The internet is the collection of those servers all interconnected using a structured system of addressing that permit any one computer attached to the global network to access any other computer attached to the same global network.  The data can travel through multiple countries, through equipment owned by dozens of different companies, and to individuals across the world and it can do it all in a as little as a second despite not even knowing the first thing about how the data gets from one point to the other.  Again, I'll discuss in more detail exactly how that works in another post, but I will give a quick outline of how it works here.

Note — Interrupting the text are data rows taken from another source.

(** * yt2radarr: job orchestration core of [app.py], embedded in Rocq

    The development follows the layout of [app.py]:
    - Python string primitives used by the code ([str.strip], [str.lower],
      [str.startswith], [str.endswith], [in], slicing);
    - the job store ([jobs.JobRepository]) and the registry of job controls
      ([_JOB_CONTROLS]);
    - process supervision ([_terminate_process]) and [cancel_job];
    - the filesystem helpers ([_cleanup_temp_files], the filename collision
      loops of [process_download_job], [resolve_movie_path]);
    - the metadata probe and the fetch phase of [process_download_job];
    - request validation ([_validate_request_urls], [create]);
    - file names ([sanitize_filename], [build_movie_stem]) and the display
      filter of the log ([_filter_logs_for_display]);
    - the end of a job (the handler of [JobCancelled], the [finally]
      clause, the report of success) and the settings the worker reads
      from the payload;
    - the setup form ([normalize_paths], [parse_path_overrides],
      [normalize_path_overrides], the validation of [setup]);
    - the YouTube search and its cache ([_search_youtube]);
    - standalone downloads ([_select_standalone_library_path], the choice
      of the folder) and [resolve_movie_by_metadata].

    Strings are 8-bit ([string] of the standard library); Python's Unicode
    classes are restricted to their ASCII part. *)

From Stdlib Require Import Ascii String List ZArith QArith Lia Lqa Bool.
From stdpp Require Import gmap strings list pretty.

Local Open Scope Z_scope.
Local Open Scope stdpp_scope.

(* ===================================================================== *)
(** * Part I. The embedding                                                *)
(* ===================================================================== *)

(** ** Python string primitives *)

Definition chars (s : string) : list ascii := list_ascii_of_string s.
Definition str (l : list ascii) : string := string_of_list_ascii l.

(** [str.isspace] on the ASCII range: TAB..CR, FS..US and SPACE. *)
Definition py_isspace (c : ascii) : bool :=
  let n := nat_of_ascii c in
  ((9 <=? n)%nat && (n <=? 13)%nat) || ((28 <=? n)%nat && (n <=? 32)%nat).

Fixpoint lstrip_chars (l : list ascii) : list ascii :=
  match l with
  | c :: l' => if py_isspace c then lstrip_chars l' else l
  | [] => []
  end.

Definition rstrip_chars (l : list ascii) : list ascii :=
  rev (lstrip_chars (rev l)).

(** [s.strip()] *)
Definition strip (s : string) : string :=
  str (rstrip_chars (lstrip_chars (chars s))).

(** [s.rstrip()] *)
Definition rstrip (s : string) : string := str (rstrip_chars (chars s)).

Definition is_upper (c : ascii) : bool :=
  let n := nat_of_ascii c in (65 <=? n)%nat && (n <=? 90)%nat.

Definition lower_char (c : ascii) : ascii :=
  if is_upper c then ascii_of_nat (nat_of_ascii c + 32) else c.

(** [s.lower()] *)
Definition lower (s : string) : string := str (map lower_char (chars s)).

Fixpoint prefix_chars (p l : list ascii) : bool :=
  match p, l with
  | [], _ => true
  | a :: p', b :: l' => if Ascii.eqb a b then prefix_chars p' l' else false
  | _ :: _, [] => false
  end.

(** [s.startswith(p)] *)
Definition startswith (s p : string) : bool := prefix_chars (chars p) (chars s).

(** [s.endswith(suf)] *)
Definition endswith (s suf : string) : bool :=
  prefix_chars (rev (chars suf)) (rev (chars s)).

Fixpoint contains_chars (sub l : list ascii) : bool :=
  prefix_chars sub l ||
  match l with
  | [] => false
  | _ :: l' => contains_chars sub l'
  end.

(** [sub in s] *)
Definition contains (sub s : string) : bool := contains_chars (chars sub) (chars s).

(** [s[:n]] *)
Definition slice_to (n : nat) (s : string) : string := str (take n (chars s)).

(** Truthiness of a string: [bool(s)]. *)
Definition nonempty (s : string) : bool :=
  match s with EmptyString => false | _ => true end.

(** [x or d] on strings. *)
Definition or_default (x : option string) (d : string) : string :=
  match x with
  | Some s => if nonempty s then s else d
  | None => d
  end.

Definition is_digit (c : ascii) : bool :=
  let n := nat_of_ascii c in (48 <=? n)%nat && (n <=? 57)%nat.

Definition digit_val (c : ascii) : Z := Z.of_nat (nat_of_ascii c) - 48.

(** ** The filesystem *)

Inductive node := File (content : string) | Dir.

(** Paths map to nodes; [fs_denied] holds the paths on which a mutating
    system call ([os.remove], [os.makedirs]) raises [OSError]. *)
Record filesystem := {
  fs_nodes : gmap string node;
  fs_denied : gset string
}.

Definition isdir (fs : filesystem) (p : string) : bool :=
  match fs_nodes fs !! p with Some Dir => true | _ => false end.

(** [os.remove(p)]: [None] stands for [OSError] (missing path, directory,
    or denied). *)
Definition os_remove (p : string) (fs : filesystem) : option filesystem :=
  match fs_nodes fs !! p with
  | Some (File _) =>
      if decide (p ∈ fs_denied fs) then None
      else Some {| fs_nodes := delete p (fs_nodes fs); fs_denied := fs_denied fs |}
  | _ => None
  end.

(** [_cleanup_temp_files].  [glob] is [glob.glob] on the current
    filesystem; the list it returns is computed once, before the loop. *)
Definition _cleanup_temp_files
    (glob : filesystem -> string -> list string)
    (pattern : option string) (fs : filesystem) : filesystem :=
  match pattern with
  | None => fs
  | Some pat =>
      if negb (nonempty pat) then fs
      else
        fold_left
          (fun fs leftover =>
             if endswith leftover ".part" || endswith leftover ".ytdl" then
               match os_remove leftover fs with
               | Some fs' => fs'
               | None => fs
               end
             else fs)
          (glob fs pat) fs
  end.

(** ** The job store

    [jobs.JobRepository] is imported by [app.py] but lives in [jobs.py]; the
    record and the effect of each call are taken from the store contract.
    The record keeps the fields the core reads or writes here (status,
    progress, message, logs); the cap on the number of log lines is left
    to the store. *)

Inductive job_status := Queued | Processing | Success | Failed | Cancelled.

Record job := {
  j_status : job_status;
  j_progress : Q;
  j_message : string;
  j_logs : list string
}.

(** The calls [app.py] makes on [jobs_repo], as they appear in the source:
    [append_logs], [replace_last_log], [status], [mark_failure],
    [mark_success], [mark_cancelled] and [update] of the message field. *)
Inductive store_op :=
| OpAppendLog (line : string)
| OpReplaceLastLog (line : string)
| OpStatus (st : job_status) (progress : option Q)
| OpMarkFailure (msg : string)
| OpMarkSuccess
| OpMarkCancelled (msg : string)
| OpUpdateMessage (msg : string).

(** Modelled from the spec: the effect of one [JobRepository] call on a job
    record ([jobs.py] is not part of the sources).  Logs are an ordered
    sequence with append and a single replace-last operation; the mark
    operations set the terminal status together with its message; [status]
    sets the status and, when given, the progress. *)
Definition apply_op (op : store_op) (j : job) : job :=
  match op with
  | OpAppendLog line =>
      {| j_status := j_status j; j_progress := j_progress j;
         j_message := j_message j; j_logs := j_logs j ++ [line] |}
  | OpReplaceLastLog line =>
      {| j_status := j_status j; j_progress := j_progress j;
         j_message := j_message j; j_logs := removelast (j_logs j) ++ [line] |}
  | OpStatus st p =>
      {| j_status := st; j_progress := from_option id (j_progress j) p;
         j_message := j_message j; j_logs := j_logs j |}
  | OpMarkFailure msg =>
      {| j_status := Failed; j_progress := j_progress j;
         j_message := msg; j_logs := j_logs j |}
  | OpMarkSuccess =>
      {| j_status := Success; j_progress := j_progress j;
         j_message := j_message j; j_logs := j_logs j |}
  | OpMarkCancelled msg =>
      {| j_status := Cancelled; j_progress := j_progress j;
         j_message := msg; j_logs := j_logs j |}
  | OpUpdateMessage msg =>
      {| j_status := j_status j; j_progress := j_progress j;
         j_message := msg; j_logs := j_logs j |}
  end.

Definition apply_ops (ops : list store_op) (j : job) : job :=
  fold_left (fun acc op => apply_op op acc) ops j.

(** ** Child processes and the registry of job controls *)

(** A [subprocess.Popen] handle.  What the operating system answers to the
    three calls of [_terminate_process] is fixed per handle: [terminate] or
    [kill] raising [OSError], [wait(timeout=5)] raising [TimeoutExpired]. *)
Record process := {
  pid : nat;
  terminate_raises : bool;
  wait_expires : bool;
  kill_raises : bool
}.

Inductive proc_call :=
| CallTerminate (p : nat)
| CallWait (p : nat)
| CallKill (p : nat).

(** [JobControl]; the worker thread handle plays no part in the model. *)
Record JobControl := {
  cancel_event : bool;
  proc : option process
}.

(** What the core does to the outside, in the order it does it: the
    creation of a job record, a call on the job store, the start of a
    worker thread, a call on a child process, a run of
    [_cleanup_temp_files] with its pattern. *)
Inductive effect :=
| ECreate (job_id : string)
| EStore (job_id : string) (op : store_op)
| EWorkerStart (job_id : string)
| ECall (c : proc_call)
| ECleanup (pattern : option string).

(** The state the core acts on: the job store, the table [_JOB_CONTROLS],
    the filesystem, and the journal of effects (oldest first). *)
Record world := {
  w_jobs : gmap string job;
  w_controls : gmap string JobControl;
  w_fs : filesystem;
  w_journal : list effect
}.

(** State passing. *)
Definition M (A : Type) : Type := world -> A * world.

Global Instance M_ret : MRet M := fun A a w => (a, w).
Global Instance M_bind : MBind M :=
  fun A B k m w => let (a, w') := m w in k a w'.

Definition ret {A} (a : A) : M A := mret a.

Definition when (b : bool) (m : M unit) : M unit := if b then m else ret tt.

Definition store_call (job_id : string) (op : store_op) : M unit :=
  fun w => (tt, {| w_jobs := alter (apply_op op) job_id (w_jobs w);
                   w_controls := w_controls w;
                   w_fs := w_fs w;
                   w_journal := w_journal w ++ [EStore job_id op] |}).

(** [jobs_repo.get(job_id)] *)
Definition jobs_repo_get (job_id : string) : M (option job) :=
  fun w => (w_jobs w !! job_id, w).

Definition append_job_log (job_id message : string) : M unit :=
  store_call job_id (OpAppendLog message).

Definition replace_job_log (job_id message : string) : M unit :=
  store_call job_id (OpReplaceLastLog message).

Definition _mark_job_failure (job_id message : string) : M unit :=
  store_call job_id (OpMarkFailure message).

Definition _mark_job_success (job_id : string) : M unit :=
  store_call job_id OpMarkSuccess.

Definition _mark_job_cancelled (job_id : string) : M unit :=
  store_call job_id (OpMarkCancelled "Job cancelled by user.").

Definition _job_status (job_id : string) (st : job_status) (progress : option Q)
  : M unit :=
  store_call job_id (OpStatus st progress).

Definition set_controls (f : gmap string JobControl -> gmap string JobControl)
  : M unit :=
  fun w => (tt, {| w_jobs := w_jobs w; w_controls := f (w_controls w);
                   w_fs := w_fs w; w_journal := w_journal w |}).

Definition _register_job_control (job_id : string) : M unit :=
  set_controls (insert job_id {| cancel_event := false; proc := None |}).

Definition with_process (p : option process) (c : JobControl) : JobControl :=
  {| cancel_event := cancel_event c; proc := p |}.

When a computer connects to the internet it is given a unique address known as an IP(internet protocol) address.  The information on which computer has which IP address is kept in a server known as a DNS (domain name service) server.  There is no one DNS server that keeps every single address in it, instead they each keep the data that is most pertinent to the people (companies, schools, etc) that use them the most.  They also have the information about what other servers can give them addresses that they don't have.  The address information that is provided helps routers (network devices that direct traffic where it needs to go) know where to send data.  The data is passed through a series of routers and servers to get from point A to point B.  Often, when travelling long distances it will spend time with a backbone provider, which is one of several companies that maintain data lines capable of carrying massive amounts of information.  Most international communication takes place over backbones.
So in a nutshell, the internet is as much a concept as a defined object.  It changes every day with servers going online, servers going offline, addresses changing, data lines being damaged, new data lines being installed.  The result is a "grid" that allows for redundancy in the case of a failure of a portion of the grid.  And one important distinction to keep in mind is that the internet is not the same thing as the web.  The Web or "World Wide Web" is simply one portion of the activity that takes place on the internet.